-- SUPPLIED DATA follows --

(** A guest can make the daemon panic with a READ or WRITE request whose
    64-bit offset does not fit a signed 64-bit integer: whatever the file, the
    transfer panics as soon as there is a byte to move. *)
Theorem zc_transfer_offset_panics s c count off :
  0 < count -> buffers c <> [] -> i64_max < off ->
  (zc_transfer s c count off).2 = Panic.
Proof.
  intros Hc Hb Hoff. unfold zc_transfer.
  destruct (Z.to_nat count) as [|f] eqn:Hf; [lia|]. cbn [zc_loop].
  rewrite (proj2 (Z.eqb_neq count 0)) by lia.
  assert (exists b bs, select_bufs (buffers c) count 0 = b :: bs) as (b & bs & Hs).
  { destruct (buffers c) as [|b bs]; [done|]. simpl.
    rewrite (proj2 (Z.leb_gt count 0)) by lia. eauto. }
  unfold transfer_at, consume. rewrite Hs. simpl.
  by rewrite (proj2 (Z.leb_gt off i64_max)) by lia.
Qed.
End ZeroCopy.

(** A file that takes [k] bytes at a time, for the witnesses. *)
#[local] Instance chunk_file (k : Z) : VectoredFile Z :=
  {| xfer s bufs _ := (s + Z.min (Z.max 0 k) (total_len bufs), Ok (Z.min (Z.max 0 k) (total_len bufs))) |}.
#[local] Instance chunk_file_laws k : VectoredFileLaws Z (H := chunk_file k).
Proof.
  split. intros s bufs off s' n [= _ <-]. pose proof (blen_nonneg (concat bufs)).
  unfold total_len. lia.
Qed.
#[local] Instance chunk_file_counted k : CountedFile Z (H := chunk_file k).
Proof. by refine {| moved := fun s : Z => s |}. Defined.

(** Five bytes in rounds of two; and two bytes asked of a file that moves the whole slice
    of four. *)
Lemma zc_transfer_contract_witness :
  let c := {| buffers := [[1; 2; 3]; [4; 5]]; bytes_consumed := 0 |} in
  let c4 := {| buffers := [[1; 2; 3; 4]]; bytes_consumed := 0 |} in
  (exists s' c', zc_transfer (H := chunk_file 2) 0 c 5 100 = (s', Ok (5, c')) /\ view c' = [] /\ 5 = s' - 0) /\
  (exists s' e, zc_transfer (H := chunk_file 8) 0 c4 2 100 = (s', Err e) /\ 2 < s' - 0).
Proof.
  intros c c4. assert (Hok : chain_ok c) by (split; vm_compute; congruence).
  assert (Hok4 : chain_ok c4) by (split; vm_compute; congruence). split.
  - destruct (zc_transfer (H := chunk_file 2) 0 c 5 100) as [s' [[n c']|e|]] eqn:Hz;
      [|vm_compute in Hz; discriminate..].
    destruct (zc_transfer_contract (H := chunk_file 2) 0 c 5 100 _ _ Hok ltac:(lia) Hz)
      as (_ & (Hn & _ & Hv & _) & _).
    assert (n = 5 /\ s' = 5) as [-> ->] by (vm_compute in Hz; split; congruence).
    exists 5, c'. split; [reflexivity|]. split; [exact Hv|exact Hn].
  - destruct (zc_transfer (H := chunk_file 8) 0 c4 2 100) as [s' [[n c']|e|]] eqn:Hz;
      try (vm_compute in Hz; discriminate).
    destruct (zc_transfer_contract (H := chunk_file 8) 0 c4 2 100 _ _ Hok4 ltac:(lia) Hz)
      as (_ & [[_ (s1 & bufs & Hx)]|[_ [Hn|Hn]]] & _).
    + discriminate Hx.
    + exists s', e. split; [reflexivity|exact Hn].
    + exfalso. assert (s' = 4) as -> by (vm_compute in Hz; congruence). revert Hn. vm_compute. discriminate.
Defined.

Lemma zc_transfer_offset_panics_witness :
  (zc_transfer (H := chunk_file 2) 0 {| buffers := [[1; 2; 3]]; bytes_consumed := 0 |} 3 (2 ^ 63)).2 = Panic.
Proof. apply zc_transfer_offset_panics; [lia|discriminate|unfold i64_max; lia]. Defined.

(** The slices [consume] hands to its callback can hold more than [count]
    bytes in total: the last one is not shortened. *)
Theorem consume_hands_out_too_much (vs : slice) (count : Z) :
  0 < count < blen vs ->
  exists bufs, select_bufs [vs] count 0 = bufs /\ count < total_len bufs.
Proof.
  intros Hc. eexists; split; [done|]. simpl. rewrite (proj2 (Z.leb_gt count 0)) by lia.
  unfold total_len. simpl. rewrite app_nil_r. lia.
Qed.

Lemma consume_hands_out_too_much_witness :
  exists bufs, select_bufs [[1; 2; 3; 4]] 2 0 = bufs /\ 2 < total_len bufs.
Proof. apply (consume_hands_out_too_much [1; 2; 3; 4] 2). unfold blen; simpl; lia. Defined.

-- SUPPLIED DATA concluded --

* WHAT IS REQUIRED
What you return must be the lines above that run from the line with "assert (Hok4 : chain_ok" to the line with "destruct (zc_transfer_contract (H := chunk_file 2)", inclusive, each copied exactly.

* FINISHED TASK
  assert (Hok4 : chain_ok c4) by (split; vm_compute; congruence). split.
  - destruct (zc_transfer (H := chunk_file 2) 0 c 5 100) as [s' [[n c']|e|]] eqn:Hz;
      [|vm_compute in Hz; discriminate..].
    destruct (zc_transfer_contract (H := chunk_file 2) 0 c 5 100 _ _ Hok ltac:(lia) Hz)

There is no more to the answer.